»»

(* ===== verification/SfsLayout.v ===== *)
(** * The on-disk format of SFS (kern/include/kern/sfs.h)

    Superblock, inodes and directory entries as the records of the C declarations
    and as the bytes on the disk; the machine is big-endian. *)

From Stdlib Require Import ZArith Lia.
From stdpp Require Import base numbers list gmap.
From S2P Require Import Prelude.

Module SfsLayout.

Definition SFS_MAGIC : Z := 2880303105.
Definition SFS_BLOCKSIZE : Z := 512.
Definition SFS_VOLNAME_SIZE : Z := 32.
Definition SFS_NDIRECT : Z := 15.
Definition SFS_NINDIRECT : Z := 1.
Definition SFS_DBPERIDB : Z := 128.
Definition SFS_NAMELEN : Z := 60.
Definition SFS_SUPER_BLOCK : Z := 0.
Definition SFS_FREEMAP_START : Z := 2.
Definition SFS_NOINO : Z := 0.
Definition SFS_ROOTDIR_INO : Z := 1.
Definition SFS_BITSPERBLOCK : Z := SFS_BLOCKSIZE * 8.
(** Unsigned 32-bit arithmetic. *)
Definition SFS_ROUNDUP (a b : Z) : Z := (((a + b - 1) mod 2 ^ 32) / b) * b.
Definition SFS_FREEMAPBITS (nblocks : Z) : Z := SFS_ROUNDUP nblocks SFS_BITSPERBLOCK.
Definition SFS_FREEMAPBLOCKS (nblocks : Z) : Z := SFS_FREEMAPBITS nblocks / SFS_BITSPERBLOCK.
Definition SFS_TYPE_INVAL : Z := 0.
Definition SFS_TYPE_FILE : Z := 1.
Definition SFS_TYPE_DIR : Z := 2.

(** [sizeof(struct sfs_direntry)] *)
Definition DIRENTRY_SIZE : Z := 64.

Record sfs_superblock := mkSuper {
  sb_magic : Z;
  sb_nblocks : Z;
  sb_volname : list Z;
  sb_reserved : list Z;
}.

Record sfs_dinode := mkDinode {
  sfi_size : Z;
  sfi_type : Z;
  sfi_linkcount : Z;
  sfi_direct : list Z;
  sfi_indirect : Z;
  sfi_waste : list Z;
}.

Record sfs_direntry := mkDirentry {
  sfd_ino : Z;
  sfd_name : list Z;
}.

(** ** Words *)

Definition bytes_of_word (w : Z) : list Z :=
  [w / 2 ^ 24 mod 256; w / 2 ^ 16 mod 256; w / 2 ^ 8 mod 256; w mod 256].

Definition bytes_of_words (ws : list Z) : list Z := ws ≫= bytes_of_word.

Fixpoint words_of_bytes (bs : list Z) : list Z :=
  match bs with
  | a :: b :: c :: d :: bs' => a * 2 ^ 24 + b * 2 ^ 16 + c * 2 ^ 8 + d :: words_of_bytes bs'
  | _ => []
  end.

Definition is_byte (x : Z) : Prop := 0 ≤ x < 256.
Definition is_word (x : Z) : Prop := 0 ≤ x < 2 ^ 32.

(** ** Records *)

Definition super_bytes (s : sfs_superblock) : list Z :=
  bytes_of_words [sb_magic s; sb_nblocks s] ++ sb_volname s ++ bytes_of_words (sb_reserved s).

Definition super_of (bs : list Z) : sfs_superblock :=
  let ws := words_of_bytes (take 8 bs) in
  mkSuper (ws !!! 0%nat) (ws !!! 1%nat) (take 32 (drop 8 bs)) (words_of_bytes (drop 40 bs)).

(** [sfi_type] and [sfi_linkcount] are the halves of a word. *)
Definition dinode_words (d : sfs_dinode) : list Z :=
  [sfi_size d; sfi_type d * 2 ^ 16 + sfi_linkcount d] ++ sfi_direct d ++ [sfi_indirect d]
  ++ sfi_waste d.

Definition dinode_bytes (d : sfs_dinode) : list Z := bytes_of_words (dinode_words d).

Definition dinode_of_words (ws : list Z) : sfs_dinode :=
  mkDinode (ws !!! 0%nat) (ws !!! 1%nat / 2 ^ 16) (ws !!! 1%nat mod 2 ^ 16)
    (take 15 (drop 2 ws)) (ws !!! 17%nat) (drop 18 ws).

Definition dinode_of (bs : list Z) : sfs_dinode := dinode_of_words (words_of_bytes bs).

Definition direntry_bytes (e : sfs_direntry) : list Z :=
  bytes_of_word (sfd_ino e) ++ sfd_name e.

Definition direntry_of (bs : list Z) : sfs_direntry :=
  mkDirentry (words_of_bytes (take 4 bs) !!! 0%nat) (drop 4 bs).

(** ** C strings *)

(** The string that starts at the beginning of [bs]. *)
Fixpoint cstring (bs : list Z) : list Z :=
  match bs with
  | [] => []
  | x :: bs' => if x =? 0 then [] else x :: cstring bs'
  end.

(** ** Round trips *)

Lemma bytes_of_words_cons w ws : bytes_of_words (w :: ws) = bytes_of_word w ++ bytes_of_words ws.
Proof. done. Qed.

Lemma bytes_of_words_app l k : bytes_of_words (l ++ k) = bytes_of_words l ++ bytes_of_words k.
Proof. apply bind_app. Qed.

Lemma bytes_of_word_ok w : Forall is_byte (bytes_of_word w).
Proof. repeat constructor; apply Z.mod_pos_bound; lia. Qed.

Lemma bytes_of_words_ok ws : Forall is_byte (bytes_of_words ws).
Proof.
  induction ws as [|w ws IH]; [constructor|]. rewrite bytes_of_words_cons. apply Forall_app.
  split; [|done]. apply bytes_of_word_ok.
Qed.

Lemma word_split w : is_word w →
  w / 2 ^ 24 mod 256 * 2 ^ 24 + w / 2 ^ 16 mod 256 * 2 ^ 16 + w / 2 ^ 8 mod 256 * 2 ^ 8 + w mod 256 = w.
Proof.
  intros Hw. unfold is_word in Hw. change (2 ^ 24) with 16777216. change (2 ^ 16) with 65536.
  change (2 ^ 8) with 256. change (2 ^ 32) with 4294967296 in Hw.
  Z.to_euclidean_division_equations. lia.
Qed.

Lemma words_bytes ws : Forall is_word ws → words_of_bytes (bytes_of_words ws) = ws.
Proof.
  induction 1 as [|w ws Hw _ IH]; [done|]. rewrite bytes_of_words_cons.
  unfold bytes_of_word at 1. cbn [app words_of_bytes]. rewrite word_split by done. f_equal. exact IH.
Qed.

Lemma byte_join a b c d : is_byte a → is_byte b → is_byte c → is_byte d →
  bytes_of_word (a * 2 ^ 24 + b * 2 ^ 16 + c * 2 ^ 8 + d) = [a; b; c; d].
Proof.
  unfold is_byte, bytes_of_word. intros. change (2 ^ 24) with 16777216. change (2 ^ 16) with 65536.
  change (2 ^ 8) with 256. repeat f_equal; Z.to_euclidean_division_equations; lia.
Qed.

Lemma bytes_words n bs : length bs = (4 * n)%nat → Forall is_byte bs →
  bytes_of_words (words_of_bytes bs) = bs.
Proof.
  revert bs. induction n as [|n IH]; intros bs Hlen Hb; [by destruct bs|].
  destruct bs as [|a [|b [|c [|d bs]]]]; simpl in Hlen; try lia.
  rewrite !Forall_cons in Hb. destruct Hb as (Ha & Hb & Hc & Hd & Hbs).
  cbn [words_of_bytes]. rewrite bytes_of_words_cons, byte_join by done. cbn [app].
  repeat f_equal. apply IH; [lia|done].
Qed.

Lemma length_bytes_of_words ws : length (bytes_of_words ws) = (4 * length ws)%nat.
Proof.
  induction ws as [|w ws IH]; [done|]. rewrite bytes_of_words_cons, length_app, IH. simpl. lia.
Qed.

Lemma length_words_of_bytes n bs : length bs = (4 * n)%nat → length (words_of_bytes bs) = n.
Proof.
  revert bs. induction n as [|n IH]; intros bs Hlen; [by destruct bs|].
  destruct bs as [|a [|b [|c [|d bs]]]]; simpl in Hlen; try lia. simpl. rewrite IH; lia.
Qed.

Lemma words_of_bytes_ok bs : Forall is_byte bs → Forall is_word (words_of_bytes bs).
Proof.
  remember (length bs) as n eqn:Hn. assert (length bs ≤ n)%nat as Hle by lia. clear Hn. revert bs Hle.
  induction n as [|n IH]; intros bs Hle Hb; [destruct bs; [constructor|simpl in *; lia]|].
  destruct bs as [|a [|b [|c [|d bs]]]]; try constructor.
  - rewrite !Forall_cons in Hb. destruct Hb as (Ha & Hb & Hc & Hd & Hbs). unfold is_byte, is_word in *.
    change (2 ^ 24) with 16777216. change (2 ^ 16) with 65536.
    change (2 ^ 8) with 256. change (2 ^ 32) with 4294967296. lia.
  - rewrite !Forall_cons in Hb. destruct Hb as (Ha & Hb & Hc & Hd & Hbs). apply IH; [simpl in *; lia|done].
Qed.

(** Field values that fit their types. *)
Record dinode_ok (d : sfs_dinode) : Prop := {
  di_size : is_word (sfi_size d);
  di_type : 0 ≤ sfi_type d < 2 ^ 16;
  di_linkcount : 0 ≤ sfi_linkcount d < 2 ^ 16;
  di_direct : length (sfi_direct d) = 15%nat ∧ Forall is_word (sfi_direct d);
  di_indirect : is_word (sfi_indirect d);
  di_waste : length (sfi_waste d) = 110%nat ∧ Forall is_word (sfi_waste d);
}.

Lemma dinode_words_roundtrip d : dinode_ok d → dinode_of_words (dinode_words d) = d.
Proof.
  intros [Hs Ht Hl [Hd1 Hd2] Hi [Hw1 Hw2]]. destruct d as [sz ty lk di ind wa]. simpl in *.
  unfold dinode_of_words, dinode_words. change (2 ^ 16) with 65536 in *. cbn [sfi_size sfi_type sfi_linkcount sfi_direct sfi_indirect sfi_waste].
  do 15 (destruct di as [|? di]; [done|]). destruct di; [|done]. cbn -[Z.div Z.modulo Z.mul].
  f_equal; Z.to_euclidean_division_equations; lia.
Qed.

Lemma dinode_words_ok d : dinode_ok d → Forall is_word (dinode_words d).
Proof.
  intros [Hs Ht Hl [Hd1 Hd2] Hi [Hw1 Hw2]]. unfold dinode_words.
  apply Forall_app. split; [apply Forall_cons; split; [done|]; apply Forall_singleton; unfold is_word; lia|].
  apply Forall_app. split; [done|]. apply Forall_app. split; [by apply Forall_singleton|done].
Qed.

Lemma dinode_roundtrip d : dinode_ok d → dinode_of (dinode_bytes d) = d.
Proof.
  intros Hd. unfold dinode_of, dinode_bytes. rewrite words_bytes by (by apply dinode_words_ok).
  by apply dinode_words_roundtrip.
Qed.

Lemma length_dinode_bytes d : dinode_ok d → length (dinode_bytes d) = 512%nat.
Proof.
  intros [Hs Ht Hl [Hd1 Hd2] Hi [Hw1 Hw2]]. unfold dinode_bytes. rewrite length_bytes_of_words.
  unfold dinode_words. rewrite !length_app, Hd1, Hw1. done.
Qed.

End SfsLayout.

««

Up to and including the line that holds "and as the bytes", reproduce the records above exactly from their first line, and give nothing else.

(* ===== verification/SfsLayout.v ===== *)
(** * The on-disk format of SFS (kern/include/kern/sfs.h)

    Superblock, inodes and directory entries as the records of the C declarations
    and as the bytes on the disk; the machine is big-endian. *)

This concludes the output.